“The Brave and the Bold” has such a cache in DC Comics history that the producers couldn’t resist using it as the title for last night’s episode, the conclusion of the first official crossover between Arrow and The Flash. The Brave and the Bold is the comic series that introduced the Justice League of America, and with characters like Firestorm, Vixen and Vibe and other characters seemingly around the corner, it's easy enough to view last night's episode as an early step toward for formation of a super-team.

Unfortunately, the episode was a mixed bag, filled with great fight scenes as The Flash and Arrow confronted the new threat of Digger Harkness, aka Captain Boomerang, but it also delved into some ponderously preachy territory regarding the morality of violence and the use torture in pursuit of justice.

Arrow presented a decidedly different Digger Harkness than comics fans are accustomed to seeing. The role was brilliantly played by Nick Tarabay (Spartacus), who has a grace and intensity that made him seem like a real threat to both heroes, despite his rather gimmicky skill set. Tarabay’s Harkness is a scumbag and a gleeful murderer, but he isn’t that slimy, cowardly piece of filth readers of The Suicide Squad love to hate. This was a much more confident and in-your-face Captain Boomerang, and it really worked. Of course, it wouldn’t be a proper Captain Boomerang story if Harkness didn’t have some connection to Amanda Waller and ARGUS -- and indeed he did, as Harkness was set on revenge against Diggle’s girlfriend, Agent Lyla Michaels. It seems that Boomerang was once part of a Suicide Squad unit whose mission went bad, forcing Lyla to detonate the team’s internal bombs. Boomerang survived and targeted Lyla for vengeance.

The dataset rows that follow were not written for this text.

(** A catchable task submitted to a pool with more threads alive than it
    may lose is guarded, at a distance bounded by the length of the queue
    and the number of workers. *)
Lemma submitted_guarded safe st (fn : callable R) (args : list value)
    (kw : kwargs) (f : nat) st1 :
  accounted st ->
  sound safe st ->
  catchable fn args kw ->
  exposure safe st < alive_count st ->
  ThreadResourceExecutor.submit st fn args kw = (Returned f, st1) ->
  guarded (fun g => if Nat.eqb g f then true else safe g) st1 f
  /\ ThreadResourceExecutor.heap st1 !! f
     = Some (TaskFuture.__init__ fn args kw)
  /\ distance st1 f
     <= 3 * (length (ThreadResourceExecutor._work_queue st) + 1)
        + 2 * length (ThreadResourceExecutor._workers st)
  /\ length (ThreadResourceExecutor._workers st1)
     = length (ThreadResourceExecutor._workers st).
Proof.
  intros Hacc Hsound Hcatch Hexp Hsub.
  pose proof (accounted_step (ThreadResourceExecutor.Submit fn args kw) st
                Hacc) as Hacc1.
  cbn [ThreadResourceExecutor.step] in Hacc1. rewrite Hsub in Hacc1.
  cbn [snd] in Hacc1.
  destruct (submit_cases st fn args kw) as [[e He]|He];
    rewrite He in Hsub; [discriminate Hsub|].
  injection Hsub as <- <-.
  pose proof (Hacc (length (ThreadResourceExecutor.heap st))) as Hnew.
  rewrite (lookup_ge_None_2 (ThreadResourceExecutor.heap st)) in Hnew by lia.
  apply census_split in Hnew as (Hcq & Hct & Hcs & Hcc & Hcwr & Hci).
  assert (Hle : forall g, safe g = true ->
                  (if Nat.eqb g (length (ThreadResourceExecutor.heap st))
                   then true else safe g) = true).
  { intros g Hg. rewrite Hg. destruct (Nat.eqb _ _); reflexivity. }
  split; [|split; [|split]].
  - split; [exact Hacc1|]. split; [|split; [|split]].
    + intros ref Href. cbn [ThreadResourceExecutor.heap].
      destruct (Nat.eq_dec ref (length (ThreadResourceExecutor.heap st)))
        as [Heq|Hne].
      * rewrite Heq. exists (TaskFuture.__init__ fn args kw).
        split; [apply list_lookup_middle; reflexivity|exact Hcatch].
      * apply Nat.eqb_neq in Hne. rewrite Hne in Href.
        destruct (Hsound ref Href) as (future & Hf & Hc).
        exists future. split; [|exact Hc].
        rewrite lookup_app_l by (eapply lookup_lt_Some, Hf). exact Hf.
    + rewrite Nat.eqb_refl. reflexivity.
    + count. lia.
    + intros _. cbn [ThreadResourceExecutor._work_queue
                     ThreadResourceExecutor._workers].
      rewrite (alive_count_same st (ThreadResourceExecutor.mk _ _ _ _ _)
                 eq_refl).
      unfold exposure in Hexp.
      pose proof (hazards_ahead_le safe _
                    (length (ThreadResourceExecutor.heap st))
                    (ThreadResourceExecutor._work_queue st) Hle) as H1.
      pose proof (armed_count_le safe _
                    (ThreadResourceExecutor._workers st) Hle) as H2.
      cbv beta in H1, H2. lia.
  - cbn. apply list_lookup_middle. reflexivity.
  - unfold distance. count. rewrite ind_eqb_refl.
    pose proof (ahead_last (length (ThreadResourceExecutor.heap st))
                  (ThreadResourceExecutor._work_queue st)) as Ha.
    pose proof (backlog_le (ThreadResourceExecutor._workers st)) as Hb.
    split_ltb; lia.
  - reflexivity.
Qed.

This was a great introduction for Harkness, as he can be included as a reluctant member of a future version of the Suicide Squad -- and as we get closer to the 2016 premiere of David Ayer’s Suicide Squad film, you can bet your quiver there will be more appearances on The CW by the team’s television counterparts. After a number of great action sequences, Arrow and The Flash finally confronted Harkness, who hid five bombs throughout Starling City. It took the combined wits of Barry, Roy, Caitlin, Felicity and Cisco to disarm the linked bombs – their wires had to be cut simultaneously -- while Oliver took on Boomerang. The battle illustrated the power of a team of heroes, even if only one of them had powers.

The battle with Captain Boomerang was worthy of the name “The Brave and the Bold,” but sadly, the episode wasn’t all high quality. The second act’s focus was on Barry’s problems with Oliver’s use of torture to obtain information from criminals. The episode even supported this arc with a flashback to Hong Kong, where Amanda Waller tried to force Oliver into torturing a bomb maker to learn the location of a hidden explosive. However, it didn’t make sense: If Waller needed the bomb’s location, why trust the whole mission to a neophyte interrogator? Lives were lost because she couldn’t kindle a bloodlust in Oliver? I don’t buy that a woman who would do anything for a mission to succeed would so haphazardly trust a man she barely knows when hundreds of lives are at stake.



The issue of torture resurfaced in the present, causing a rift between Barry and Oliver. We saw the duo fight in Tuesday’s episode of The Flash, and that conflict didn’t need to be dredged up again. The writers desperately wanted to contrast Barry as a gentle young man who shies away from wet work with Oliver as a tortured soul willing to do whatever it takes to keep his city safe, but with Boomerang at large and killing people, the conflict felt out of place. Does Barry think that when he hits a criminal at 800 MPH it doesn’t cause damage? The whole thing made Oliver seem sadistic and Barry appear naïve while interrupting the breakneck pace of the first act.

Plot quibbles aside, the chemistry between the two casts is undeniable, with great humorous moments between Team Arrow and Team Flash carrying over from Tuesday’s episode. There was a particularly great moment as Cicsco laid out his belief that the universe sent metahumans to protect humanity from men like Digger Harkness. It was such a telling speech for Cisco as a character, but it also could foreshadow the coming of a Justice League, if the hypothetical team were to adopt his philosophy. Cisco’s morality made me want to see him become Vibe more than ever.



What else? Harkness was defeated and imprisoned on the same island as Slade Wilson, and Lyla, who was critically injured by Boomerang, accepted Diggle’s marriage proposal from her hospital bed. Roy was next to useless once again, getting easily taken out by Boomerang in the first battle. Cisco presented Ollie with a new and improved costume, and The Flash was given a place in the Arrow Cave. I said it in my Flash recap, but let’s hope these Ollie/Barry meetings become an annual event a la DC’s classic Justice League/Justice Society crossover.